The phospholipid membrane must have been permeable to the nucleotides that nucleic acids are composed of, or the cell must have had some means to assemble nucleotides from basic molecules or elements that could penetrate the membrane. The nucleic acids then began to duplicate themselves by polymerizing nucleotides. Then, the phospholipid membrane must have increased in size until it was no longer stable and split into two smaller membranes (binary fission), each containing replicate nucleic acids.

From here, different cells adapted or evolved to perform specialized functions by producing or incorporating new molecules into their body. At some point, the nucleic acids began to code for the production of amino acids and their polymerization into proteins, such as enzymes.
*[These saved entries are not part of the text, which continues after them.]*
Lemma C6_error_de_decodificacion_witness :
  no_decodifica Prueba.py Prueba.codec_pequeno "data:image/raw;base64,AAAA"
  /\ fracciones
       (procesar_imagen Prueba.py Prueba.codec_pequeno Prueba.color
          Referencia.cv "data:image/raw;base64,AAAA" (Prueba.mundo [])).1
     = None.
Proof.
  assert (no_decodifica Prueba.py Prueba.codec_pequeno
            "data:image/raw;base64,AAAA") as H by (vm_compute; exact I).
  split; [exact H|].
  destruct (C6_error_de_decodificacion Prueba.py Prueba.codec_pequeno
              Prueba.color Referencia.cv "data:image/raw;base64,AAAA"
              (Prueba.mundo []) H) as (d & _ & Hf & _).
  exact Hf.
Defined.

(** The data URI is 23 characters of header and four characters for
    every three bytes of the JPEG, the last group padded. *)
Lemma len_overlay_uri (codec : Cv2Codec) (img : Imagen4) (q : Z) :
  len (overlay_uri codec img q)
  = 23 + 4 * ((Z.of_nat (length (imencode_jpg codec img q)) + 2) / 3).
Proof.
  unfold overlay_uri. rewrite len_append.
  change (len "data:image/jpeg;base64,") with 23.
  unfold len. rewrite length_b64encode.
  rewrite Nat2Z.inj_mul, Nat2Z.inj_div, Nat2Z.inj_add. reflexivity.
Qed.

(** C7, as amended.  When the response serialised with the quality-85
    overlay is longer than 1 000 000 characters, the assembler returns
    the same response with the overlay replaced by the quality-65
    encoding of the same image, every other field unchanged, and does
    not measure it again: its serialisation differs in length from the
    first one by four characters for every three-byte group by which
    the two JPEGs differ, so it is shorter exactly when the quality-65
    JPEG has fewer such groups than the quality-85 one.  When the first
    serialisation is within the budget it is returned as it is. *)
Theorem C7_reencoding_a_calidad_65 (py : PyLib) (codec : Cv2Codec)
  (an : Analisis) (w : Mundo) :
  let uri85 := overlay_uri codec (img_final an) 85 in
  let uri65 := overlay_uri codec (img_final an) 65 in
  let n85 := Z.of_nat (length (imencode_jpg codec (img_final an) 85)) in
  let n65 := Z.of_nat (length (imencode_jpg codec (img_final an) 65)) in
  let r85 :=
    respuesta (porc_pasto an) (porc_tierra an) (porc_otros an) uri85
      (reloj w (tics w)) in
  let r65 := dict_set r85 "overlay_image" (JStr uri65) in
  (1000000 < len (json_dumps py r85) ->
   ensamblar py codec an w = (inr r65, tras_leer_reloj w)
   /\ dict_get r65 "overlay_image" = Some (JStr uri65)
   /\ (forall k, k <> "overlay_image" -> dict_get r65 k = dict_get r85 k)
   /\ len (json_dumps py r65) - len (json_dumps py r85)
      = 4 * ((n65 + 2) / 3 - (n85 + 2) / 3)
   /\ (len (json_dumps py r65) < len (json_dumps py r85)
       <-> (n65 + 2) / 3 < (n85 + 2) / 3))
  /\ (len (json_dumps py r85) <= 1000000 ->
      ensamblar py codec an w = (inr r85, tras_leer_reloj w)).
Proof.
  intros uri85 uri65 n85 n65 r85 r65.
  assert (len (json_dumps py r65) - len (json_dumps py r85)
          = 4 * ((n65 + 2) / 3 - (n85 + 2) / 3)) as Hdif.
  { unfold r65, r85. rewrite dict_set_overlay.
    rewrite (len_json_respuesta py _ _ _ uri65 _
               (overlay_uri_imprimible codec (img_final an) 65)).
    rewrite (len_json_respuesta py _ _ _ uri85 _
               (overlay_uri_imprimible codec (img_final an) 85)).
    unfold uri65, uri85. rewrite !len_overlay_uri. fold n65 n85. lia. }
  split.
  - intros Hover. split; [|split; [|split; [|split]]].
    + rewrite ensamblar_eq. fold uri85 uri65 r85.
      apply Z.ltb_lt in Hover. by rewrite Hover.
    + reflexivity.
    + intros k Hk. unfold r65, r85, respuesta. cbn [dict_set dict_get].
      change (String.eqb "pasto" "overlay_image") with false.
      change (String.eqb "tierra" "overlay_image") with false.
      change (String.eqb "otros" "overlay_image") with false.
      change (String.eqb "overlay_image" "overlay_image") with true.
      cbn [dict_get].
      destruct (String.eqb_spec "overlay_image" k) as [E|_]; [|reflexivity].
      by destruct Hk.
    + exact Hdif.
    + lia.
  - intros Hdentro. rewrite ensamblar_eq. fold uri85 r85.
    apply Z.ltb_ge in Hdentro. by rewrite Hdentro.
Qed.

(** C10.  The length is compared with the budget once: if the response
    with the quality-65 overlay is still longer than 1 000 000
    characters, [procesar_imagen] returns it all the same, as a normal
    result whose overlay is the quality-65 encoding. *)
Theorem C10_una_sola_comprobacion (py : PyLib) (codec : Cv2Codec)
  (color : Cv2Color) (morph : Cv2Morph) (s : string) (img : Imagen)
  (w : Mundo) :
  let an := analizar color morph img in
  let r85 :=
    respuesta (porc_pasto an) (porc_tierra an) (porc_otros an)
      (overlay_uri codec (img_final an) 85) (reloj w (tics w)) in
  let r65 :=
    respuesta (porc_pasto an) (porc_tierra an) (porc_otros an)
      (overlay_uri codec (img_final an) 65) (reloj w (tics w)) in
  decodificar py codec s w = (inr img, w) ->
  1000000 < len (json_dumps py r85) ->
  1000000 < len (json_dumps py r65) ->
  procesar_imagen py codec color morph s w = (inr r65, tras_leer_reloj w)
  /\ dict_get r65 "overlay_image"
     = Some (JStr (overlay_uri codec (img_final an) 65))
  /\ 1000000 < len (json_dumps py r65).
Proof.
  intros an r85 r65 Hdec H85 H65.
  split; [|split; [reflexivity | exact H65]].
  rewrite (procesar_imagen_ok py codec color morph s img w Hdec).
  rewrite ensamblar_eq. fold an r85 r65.
  apply Z.ltb_lt in H85. by rewrite H85.
Qed.

(** The length of the data URI of the stand-in encoders. *)
Lemma len_overlay_uri_prueba (tamano : Z -> N) (img : Imagen4) (q : Z) :
  len (overlay_uri (Prueba.codec tamano) img q)
  = 23 + 4 * ((Z.of_N (tamano q) + 2) / 3).
Proof.
  unfold overlay_uri. rewrite len_append.
  change (len "data:image/jpeg;base64,") with 23.
  unfold len. rewrite length_b64encode.
  cbn [imencode_jpg Prueba.codec]. rewrite repeat_length.
  rewrite Nat2Z.inj_mul, Nat2Z.inj_div, Nat2Z.inj_add, N_nat_Z. reflexivity.
Qed.

Lemma C7_reencoding_a_calidad_65_witness :
  let an := analizar Prueba.color Referencia.cv [[(30, 200, 100)]] in
  let w := Prueba.mundo [] in
  let uri85 := overlay_uri Prueba.codec_grande (img_final an) 85 in
  let uri65 := overlay_uri Prueba.codec_grande (img_final an) 65 in
  let r85 :=
    respuesta (porc_pasto an) (porc_tierra an) (porc_otros an) uri85
      (reloj w (tics w)) in
  let r65 := dict_set r85 "overlay_image" (JStr uri65) in
  1000000 < len (json_dumps Prueba.py r85)
  /\ ensamblar Prueba.py Prueba.codec_grande an w = (inr r65, tras_leer_reloj w)
  /\ len (json_dumps Prueba.py r65) - len (json_dumps Prueba.py r85)
     = 4 * ((650000 + 2) / 3 - (850000 + 2) / 3).
Proof.
  intros an w uri85 uri65 r85 r65.
  assert (len uri85 = 1133359) as H85
    by (unfold uri85, Prueba.codec_grande; rewrite len_overlay_uri_prueba;
        reflexivity).
  assert (1000000 < len (json_dumps Prueba.py r85)) as Hover.
  { unfold r85.
    rewrite (len_json_respuesta Prueba.py _ _ _ uri85 _
               (overlay_uri_imprimible Prueba.codec_grande (img_final an) 85)).
    rewrite H85.
    pose proof (len_no_negativa
                  (json_dumps Prueba.py
                     (respuesta (porc_pasto an) (porc_tierra an)
                        (porc_otros an) "" (reloj w (tics w))))).
    lia. }
  split; [exact Hover|].
  destruct (C7_reencoding_a_calidad_65 Prueba.py Prueba.codec_grande an w)
    as [Hsobre _].
  destruct (Hsobre Hover) as (Hr & _ & _ & Hdif & _).
  split; [exact Hr|].
  unfold Prueba.codec_grande, Prueba.codec in Hdif.
  cbn [imencode_jpg] in Hdif. rewrite !repeat_length, !N_nat_Z in Hdif.
  exact Hdif.
Defined.

(** C7, counterexample.  With an encoder whose output is as long at
    quality 65 as at quality 85 (750 000 bytes), the first serialisation
    is over the budget, the assembler substitutes the quality-65 overlay,
    and the final serialisation is exactly as long as the first one: not
    smaller. *)
Lemma C7_calidad_65_no_mas_corta :
  let codec := Prueba.codec (fun _ => 750000%N) in
  let an := analizar Prueba.color Referencia.cv [[(30, 200, 100)]] in
  let w := Prueba.mundo [] in
  let r q :=
    respuesta (porc_pasto an) (porc_tierra an) (porc_otros an)
      (overlay_uri codec (img_final an) q) (reloj w (tics w)) in
  1000000 < len (json_dumps Prueba.py (r 85))
  /\ ensamblar Prueba.py codec an w = (inr (r 65), tras_leer_reloj w)
  /\ ~ len (json_dumps Prueba.py (r 65)) < len (json_dumps Prueba.py (r 85)).
Proof.
  intros codec an w r.
  assert (forall q, len (overlay_uri codec (img_final an) q) = 1000023) as Hu
    by (intros q; unfold codec; rewrite len_overlay_uri_prueba; reflexivity).
  assert (forall q,
            len (json_dumps Prueba.py (r q))
            = len (json_dumps Prueba.py
                     (respuesta (porc_pasto an) (porc_tierra an)
                        (porc_otros an) "" (reloj w (tics w))))
              + 1000023) as Hl.
  { intros q. unfold r.
    rewrite (len_json_respuesta Prueba.py (porc_pasto an) (porc_tierra an)
               (porc_otros an) (overlay_uri codec (img_final an) q)
               (reloj w (tics w))
               (overlay_uri_imprimible codec (img_final an) q)).
    by rewrite Hu. }
  pose proof (len_no_negativa
                (json_dumps Prueba.py
                   (respuesta (porc_pasto an) (porc_tierra an)
                      (porc_otros an) "" (reloj w (tics w))))) as Hpos.
  assert (1000000 < len (json_dumps Prueba.py (r 85))) as Hover
    by (rewrite Hl; lia).
  split; [exact Hover|]. split.
  - rewrite ensamblar_eq. fold (r 85) (r 65).
    apply Z.ltb_lt in Hover. by rewrite Hover.
  - rewrite !Hl. lia.
Qed.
These proteins then became involved in carrying out important biochemical reactions.

For instance, some of these enzymes may have assisted in transporting necessary elements or molecules through the membrane (e.g., via endocytosis) to assist the replication of the nucleic acids or the production of new proteins. Others may have been responsible for isolating and excreting waste materials from the cell (e.g., via exocytosis). Others may have assisted in translating nucleic acids into proteins, packaging and folding the proteins so that they function correctly, or breaking down and recycling used or defective proteins. Mutations in the nucleotide sequence of nucleic acids would cause changes in these proteins that are produced, and these changes, if adaptive, would eventually lead to the evolution of new cell types.

Finally, some prokaryotic cells were engulfed but not digested by other cells (probably amoeboid-like eukaryotes), were incorporated into the larger cells body, and then co-opted to carry out novel functions. For instance mitochondrion and chloroplasts are organelles that have their own double phospholipid membranes and separate genomes from their parent cells. Some scientists believe that mitochondria and chloroplasts were independent prokaryotic cells many millions of years ago, but at some point were incorporated into eukaryotes and used by their new host cells for oxidative phosphoryltation and photosynthesis, respectively. This is called the Theory of Endosymbiosis.